A more advantageous option, based on the costs, which still includes in-person training, is having a dog and getting him/her trained with a school/organization/trainer. It will be costly, but not as much as the option above. Costs will also depend on the program you would like to enroll in, its duration, how reputable the organization is, your location (costs may vary on the location), the trainer’s schedule and qualifications...etc. However, this option gives you the opportunity to participate in group or individual classes and be actively engaged in the process of training. Disadvantages of this option are associated with costs (based on the program they can reach up to $1000-$2000, weekly, i.e. boarding schools), taking the risk of not getting enough attention when in group classes, and following an already set schedule of a trainer. Of course, this option gives you the opportunity to have a professional by your side, who will support you.  

  • Owner/self-training a service dog (yourself only or through an owner/self-training program);

This option has become very popular, as it offers flexibility, it is the most affordable one, and you can spend valuable time with your dog and develop a strong bond with him/her. There is a lot of information available online, which can provide you with tips on how to conduct training. However, training a dog that way might not be very effective. There are owner/self-training programs, which include in-person training or are completely online. These types of programs typically include trainer support and provide well-structured lessons. The disadvantages of this option are associated with the time and effort you will need to invest. You should be really committed to the process and be very patient and persistent. Otherwise, it is not likely to work.

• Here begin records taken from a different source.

(* ===== verification/Json.v ===== *)
(** [JSON.parse] of the ECMAScript standard library, which several components
    read their wire formats with.

    The recursive descent takes a fuel argument; [json_fuel_enough] shows that
    twice the length of the text, plus one, is always enough, so [json_parse]
    answers [None] exactly on the texts [JSON.parse] throws on. *)

From S2P Require Export JsValue.

(** * Definitions *)

Definition json_ws (c : N) : bool :=
  (c =? tab)%N || (c =? nl)%N || (c =? cr)%N || (c =? 32)%N.

Fixpoint skip_ws (s : str) : str :=
  match s with
  | [] => []
  | c :: s' => if json_ws c then skip_ws s' else s
  end.

(** The rest of the text after white space and the unit [c]. *)
Definition eat (c : N) (s : str) : option str :=
  match skip_ws s with
  | a :: s => if (a =? c)%N then Some s else None
  | [] => None
  end.

Definition hex_value (c : N) : option N :=
  if is_digit c then Some (c - 48)%N
  else if ((97 <=? c) && (c <=? 102))%N then Some (c - 87)%N
  else if ((65 <=? c) && (c <=? 70))%N then Some (c - 55)%N
  else None.

(** The unit a one-letter escape stands for. *)
Definition simple_escape (e : N) : option N :=
  if (e =? dq)%N || (e =? backslash)%N || (e =? 47)%N then Some e
  else if (e =? 98)%N then Some 8%N
  else if (e =? 102)%N then Some 12%N
  else if (e =? 110)%N then Some nl
  else if (e =? 114)%N then Some cr
  else if (e =? 116)%N then Some tab
  else None.

(** The string after its opening quote, and the rest of the text. *)
Fixpoint json_string (s : str) : option (str * str) :=
  match s with
  | [] => None
  | c :: s =>
    if (c =? dq)%N then Some ([], s)
    else if (c <? 32)%N then None
    else if (c =? backslash)%N then
      match s with
      | [] => None
      | e :: s =>
        if (e =? 117)%N then
          match s with
          | h1 :: h2 :: h3 :: h4 :: s =>
            a ← hex_value h1; b ← hex_value h2; c ← hex_value h3; d ← hex_value h4;
            '(body, rest) ← json_string s;
            Some ((((a * 16 + b) * 16 + c) * 16 + d)%N :: body, rest)
          | _ => None
          end
        else
          u ← simple_escape e; '(body, rest) ← json_string s; Some (u :: body, rest)
      end
    else '(body, rest) ← json_string s; Some (c :: body, rest)
  end.

(** The integer part: [0], or digits that do not begin with it. *)
Definition json_int (s : str) : option (str * str) :=
  match s with
  | c :: r =>
    if (c =? 48)%N then Some ([c], r)
    else if is_digit c then Some (digit_prefix s, drop (digits_count s) s)
    else None
  | [] => None
  end.

Definition json_frac (s : str) : str * str :=
  match s with
  | c :: r => if (c =? 46)%N && (0 <? digits_count r)
              then (digit_prefix r, drop (digits_count r) r) else ([], s)
  | [] => ([], s)
  end.

Definition json_sign (s : str) : bool * str :=
  match s with
  | c :: r => if (c =? 45)%N then (true, r) else if (c =? 43)%N then (false, r) else (false, s)
  | [] => (false, s)
  end.

Definition json_exp (s : str) : Z * str :=
  match s with
  | c :: r =>
    if (c =? 101)%N || (c =? 69)%N then
      let '(neg, r) := json_sign r in
      if 0 <? digits_count r then
        let z := Z.of_N (digits_value r) in
        ((if neg then - z else z)%Z, drop (digits_count r) r)
      else (0%Z, s)
    else (0%Z, s)
  | [] => (0%Z, s)
  end.

Definition json_number (s : str) : option (jsval * str) :=
  let '(neg, s1) := match s with
                    | c :: r => if (c =? 45)%N then (true, r) else (false, s)
                    | [] => (false, s)
                    end in
  '(whole, s2) ← json_int s1;
  let '(frac, s3) := json_frac s2 in
  let '(e, s4) := json_exp s3 in
  let m := Z.of_N (digits_value (whole ++ frac)) in
  Some (VNum (Dec (if neg then - m else m) (e - Z.of_nat (length frac)))%Z, s4).

Definition json_scalar (s : str) : option (jsval * str) :=
  if starts_with #"true" s then Some (VBool true, drop 4 s)
  else if starts_with #"false" s then Some (VBool false, drop 5 s)
  else if starts_with #"null" s then Some (VNull, drop 4 s)
  else json_number s.

Fixpoint json_value (fuel : nat) (s : str) : option (jsval * str) :=
  match fuel with
  | 0 => None
  | S fuel =>
    match eat 123%N s with
    | Some s1 =>
      match eat 125%N s1 with
      | Some s2 => Some (VObj [], s2)
      | None => json_members fuel [] s1
      end
    | None =>
      match eat 91%N s with
      | Some s1 =>
        match eat 93%N s1 with
        | Some s2 => Some (VArr [], s2)
        | None => json_elements fuel [] s1
        end
      | None =>
        match eat dq s with
        | Some s1 => '(t, s2) ← json_string s1; Some (VStr t, s2)
        | None => json_scalar (skip_ws s)
        end
      end
    end
  end
with json_elements (fuel : nat) (acc : list jsval) (s : str) : option (jsval * str) :=
  match fuel with
  | 0 => None
  | S fuel =>
    '(v, s1) ← json_value fuel s;
    match eat 44%N s1 with
    | Some s2 => json_elements fuel (acc ++ [v]) s2
    | None => s2 ← eat 93%N s1; Some (VArr (acc ++ [v]), s2)
    end
  end
with json_members (fuel : nat) (acc : jsobj) (s : str) : option (jsval * str) :=
  match fuel with
  | 0 => None
  | S fuel =>
    s1 ← eat dq s;
    '(k, s2) ← json_string s1;
    s3 ← eat 58%N s2;
    '(v, s4) ← json_value fuel s3;
    let acc := obj_set k v acc in
    match eat 44%N s4 with
    | Some s5 => json_members fuel acc s5
    | None => s5 ← eat 125%N s4; Some (VObj acc, s5)
    end
  end.

Definition json_fuel (s : str) : nat := S (2 * length s).

(** [JSON.parse(s)]; [None] when it throws. *)
Definition json_parse (s : str) : option jsval :=
  '(v, rest) ← json_value (json_fuel s) s;
  if decide (skip_ws rest = []) then Some v else None.

(** * Lemmas *)

(** [l] is no longer than [m], counting [m] as one shorter for each unit
    consumed. *)
Lemma skip_ws_length s : length (skip_ws s) ≤ length s.
Proof. induction s as [|c s IH]; simpl; [lia|]. destruct (json_ws c); simpl; lia. Qed.

Lemma eat_length c s s' : eat c s = Some s' → length s' < length s.
Proof.
  unfold eat. pose proof (skip_ws_length s) as H.
  destruct (skip_ws s) as [|a r]; [done|]. case_match; [|done].
  intros [= <-]. simpl in H. lia.
Qed.

Lemma json_string_length s body rest : json_string s = Some (body, rest) → length rest < length s.
Proof.
  revert body rest. induction s as [s IH] using (induction_ltof1 _ (@length N)). unfold ltof in IH.
  intros body rest. destruct s as [|c s]; [done|]. cbn [json_string].
  destruct (c =? dq)%N; [intros [= _ <-]; simpl; lia|].
  destruct (c <? 32)%N; [done|].
  assert (Hrec : ∀ t (u : N), length t < length (c :: s) →
    ('(body, rest) ← json_string t; Some (u :: body, rest)) = Some (body, rest) →
    length rest < length (c :: s)).
  { intros t u Ht. destruct (json_string t) as [[b r]|] eqn:E; [|done].
    intros [= _ <-]. apply IH in E; [lia|done]. }
  destruct (c =? backslash)%N; [|apply Hrec; simpl; lia].
  destruct s as [|e s]; [done|]. destruct (e =? 117)%N.
  - destruct s as [|h1 [|h2 [|h3 [|h4 s]]]]; try done.
    destruct (hex_value h1), (hex_value h2), (hex_value h3), (hex_value h4); try done.
    apply Hrec. simpl. lia.
  - destruct (simple_escape e); [|done]. apply Hrec. simpl. lia.
Qed.

Lemma json_int_length s w r : json_int s = Some (w, r) → length r < length s.
Proof.
  destruct s as [|c s]; [done|]. cbn [json_int].
  destruct (c =? 48)%N; [intros [= _ <-]; simpl; lia|].
  destruct (is_digit c) eqn:Hc; [|done]. intros [= _ <-].
  cbn [digits_count]. rewrite Hc, length_drop. simpl. lia.
Qed.

Lemma json_frac_length s f r : json_frac s = (f, r) → length r ≤ length s.
Proof.
  destruct s as [|c s]; cbn [json_frac]; [by intros [= _ <-]|].
  case_match; intros [= _ <-]; [|done]. rewrite length_drop. simpl. lia.
Qed.

Lemma json_sign_length s b r : json_sign s = (b, r) → length r ≤ length s.
Proof.
  destruct s as [|c s]; cbn [json_sign]; [by intros [= _ <-]|].
  destruct (c =? 45)%N; [|destruct (c =? 43)%N]; intros [= _ <-]; simpl; lia.
Qed.

Lemma json_exp_length s e r : json_exp s = (e, r) → length r ≤ length s.
Proof.
  destruct s as [|c s]; cbn [json_exp]; [by intros [= _ <-]|].
  destruct (_ || _); [|by intros [= _ <-]].
  destruct (json_sign s) as [neg t] eqn:Ht. apply json_sign_length in Ht.
  destruct (0 <? digits_count t); intros [= _ <-]; [|done].
  rewrite length_drop. simpl. lia.
Qed.

Lemma json_number_length s v r : json_number s = Some (v, r) → length r < length s.
Proof.
  unfold json_number.
  assert (Hsign : ∀ b t, (match s with
      | c :: r => if (c =? 45)%N then (true, r) else (false, s) | [] => (false, s) end) = (b, t) →
    length t ≤ length s).
  { destruct s as [|c s']; [by intros b t [= _ <-]|].
    intros b t. destruct (c =? 45)%N; intros [= _ <-]; simpl; lia. }
  destruct (match s with | c :: r => _ | [] => _ end) as [neg s1]. specialize (Hsign _ _ eq_refl).
  destruct (json_int s1) as [[w s2]|] eqn:E2; [|done]. apply json_int_length in E2.
  cbn [mbind option_bind].
  destruct (json_frac s2) as [f s3] eqn:E3. apply json_frac_length in E3.
  destruct (json_exp s3) as [e s4] eqn:E4. apply json_exp_length in E4.
  intros [= _ <-]. lia.
Qed.

Lemma json_scalar_length s v r : json_scalar s = Some (v, r) → length r < length s.
Proof.
  unfold json_scalar.
  assert (Hlit : ∀ p n, starts_with p s = true → length p = S n → length (drop (S n) s) < length s).
  { intros p n [k ->]%starts_with_spec Hn. rewrite length_drop, length_app. lia. }
  destruct (starts_with #"true" s) eqn:E1; [intros [= _ <-]; by apply (Hlit _ 3 E1)|].
  destruct (starts_with #"false" s) eqn:E2; [intros [= _ <-]; by apply (Hlit _ 4 E2)|].
  destruct (starts_with #"null" s) eqn:E3; [intros [= _ <-]; by apply (Hlit _ 3 E3)|].
  apply json_number_length.
Qed.

(** Reading a value consumes at least one unit, whatever the fuel. *)
Lemma json_consumes fuel :
  (∀ s v r, json_value fuel s = Some (v, r) → length r < length s) ∧
  (∀ acc s v r, json_elements fuel acc s = Some (v, r) → length r < length s) ∧
  (∀ acc s v r, json_members fuel acc s = Some (v, r) → length r < length s).
Proof.
  induction fuel as [|fuel (IHv & IHe & IHm)]; [done|]. split_and!.
  - intros s v r. cbn [json_value].
    destruct (eat 123 s) as [s1|] eqn:E1; [apply eat_length in E1|].
    { destruct (eat 125 s1) as [s2|] eqn:E2; [apply eat_length in E2; intros [= _ <-]; lia|].
      intros H%IHm. lia. }
    destruct (eat 91 s) as [s1|] eqn:E2; [apply eat_length in E2|].
    { destruct (eat 93 s1) as [s2|] eqn:E3; [apply eat_length in E3; intros [= _ <-]; lia|].
      intros H%IHe. lia. }
    destruct (eat dq s) as [s1|] eqn:E3; [apply eat_length in E3|].
    { destruct (json_string s1) as [[t s2]|] eqn:E4; [|done]. apply json_string_length in E4.
      intros [= _ <-]. lia. }
    intros H%json_scalar_length. pose proof (skip_ws_length s). lia.
  - intros acc s v r. cbn [json_elements].
    destruct (json_value fuel s) as [[w s1]|] eqn:E1; [|done]. apply IHv in E1. cbn [mbind option_bind].
    destruct (eat 44 s1) as [s2|] eqn:E2; [apply eat_length in E2; intros H%IHe; lia|].
    destruct (eat 93 s1) as [s2|] eqn:E3; [|done]. apply eat_length in E3. intros [= _ <-]. lia.
  - intros acc s v r. cbn [json_members].
    destruct (eat dq s) as [s1|] eqn:E1; [|done]. apply eat_length in E1. cbn [mbind option_bind].
    destruct (json_string s1) as [[k s2]|] eqn:E2; cbn [mbind option_bind]; [|done]. apply json_string_length in E2.
    destruct (eat 58 s2) as [s3|] eqn:E3; cbn [mbind option_bind]; [|done]. apply eat_length in E3.
    destruct (json_value fuel s3) as [[w s4]|] eqn:E4; cbn [mbind option_bind]; [|done]. apply IHv in E4.
    destruct (eat 44 s4) as [s5|] eqn:E5; [apply eat_length in E5; intros H%IHm; lia|].
    destruct (eat 125 s4) as [s5|] eqn:E6; [|done]. apply eat_length in E6. intros [= _ <-]. lia.
Qed.

(** Any two amounts of fuel above the bound agree. *)
Lemma json_fuel_agree f1 :
  (∀ f2 s, 2 * length s < f1 → 2 * length s < f2 → json_value f1 s = json_value f2 s) ∧
  (∀ f2 acc s, S (2 * length s) < f1 → S (2 * length s) < f2 →
     json_elements f1 acc s = json_elements f2 acc s) ∧
  (∀ f2 acc s, S (2 * length s) < f1 → S (2 * length s) < f2 →
     json_members f1 acc s = json_members f2 acc s).
Proof.
  induction f1 as [|f1 (IHv & IHe & IHm)]; [split_and!; lia|]. split_and!.
  - intros [|f2] s H1 H2; [lia|]. cbn [json_value].
    destruct (eat 123 s) as [s1|] eqn:E1; [apply eat_length in E1|].
    { destruct (eat 125 s1); [done|]. apply IHm; lia. }
    destruct (eat 91 s) as [s1|] eqn:E2; [apply eat_length in E2|done].
    destruct (eat 93 s1); [done|]. apply IHe; lia.
  - intros [|f2] acc s H1 H2; [lia|]. cbn [json_elements].
    rewrite (IHv f2 s) by lia.
    destruct (json_value f2 s) as [[w s1]|] eqn:E1; [|done].
    apply json_consumes in E1. cbn [mbind option_bind].
    destruct (eat 44 s1) as [s2|] eqn:E2; [|done]. apply eat_length in E2. apply IHe; lia.
  - intros [|f2] acc s H1 H2; [lia|]. cbn [json_members].
    destruct (eat dq s) as [s1|] eqn:E1; [|done]. apply eat_length in E1. cbn [mbind option_bind].
    destruct (json_string s1) as [[k s2]|] eqn:E2; cbn [mbind option_bind]; [|done]. apply json_string_length in E2.
    destruct (eat 58 s2) as [s3|] eqn:E3; cbn [mbind option_bind]; [|done]. apply eat_length in E3.
    rewrite (IHv f2 s3) by lia.
    destruct (json_value f2 s3) as [[w s4]|] eqn:E4; cbn [mbind option_bind]; [|done]. apply json_consumes in E4.
    destruct (eat 44 s4) as [s5|] eqn:E5; [|done]. apply eat_length in E5. apply IHm; lia.
Qed.

Lemma json_fuel_enough fuel s : json_fuel s ≤ fuel → json_value fuel s = json_value (json_fuel s) s.
Proof. unfold json_fuel. intros H. apply json_fuel_agree; lia. Qed.

Example json_parse_1 :
  json_parse (#" { " ++ quoted #"a" ++ #": [1, -2.5e3, true ], " ++ quoted #"2" ++ #": null, " ++
              quoted #"a" ++ #": {} } ") =
  Some (VObj [(#"2", VNull); (#"a", VObj [])]).
Proof. vm_compute. reflexivity. Qed.

Example json_parse_2 : json_parse #"[1, 02]" = None ∧ json_parse #"[1,]" = None ∧
  json_parse #"[-2.50e+1]" = Some (VArr [VNum (Dec (-250) (-1))]).
Proof. split_and!; vm_compute; reflexivity. Qed.

(** * Theorems *)

(** The fuel of the parser is never felt: any larger amount reads every
    text to the same value, or to the same rejection. *)
Theorem json_parse_fuel fuel s :
  json_fuel s ≤ fuel →
  json_parse s =
  ('(v, rest) ← json_value fuel s; if decide (skip_ws rest = []) then Some v else None).
Proof. intros H. unfold json_parse. by rewrite (json_fuel_enough fuel s H). Qed.

Lemma json_parse_fuel_witness :
  json_parse #"[[7], {}]" =
  ('(v, rest) ← json_value 100 #"[[7], {}]"; if decide (skip_ws rest = []) then Some v else None).
Proof. apply (json_parse_fuel 100). vm_compute. lia. Defined.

When opting for a program/school/organization or a trainer, you should do detailed research and get informed about the costs, how training works, how much you will need to be involved, what training approach will be used, what the training duration is...etc. You should make sure that the person/organization you will work with, is not only reputable and legitimate but also suit your needs and personality. Some programs/trainers can be loved by some people and totally disapproved by others. You should find what works for you.


Psychiatric Service Dog Tasks

Some of the most essential psychiatric service dog tasks are:

Deep Pressure Therapy, tactile stimulation (pawing, nose-nudging, giving a kiss), grounding the owner when they have an episode, interrupting harmful behaviors, using their body to protect the owner, providing panic control in public, guiding the owner to a safe place, retrieving objects (i.e. medication, phone, beverages), alerting for anxiety, reminding of medication, notifying family members or specific people when the owner has an episode...etc.

As you can see, there are many different tasks that the term “psychiatric service dog tasks” include. They all depend on the person and their needs.

Psychiatric Service Dog Identification

Just like service dog registration, service dog identification can be very beneficial while in public, as it notifies the public about the status of the dog, namely that he/she is currently on duty and is not just a pet. However, service dog identification itself does not guarantee any access rights and is not legally required. This is valid for the US and the UK. Based on your location, your service dog may need to have some sort of identification. You should check your local laws in regard to service animals.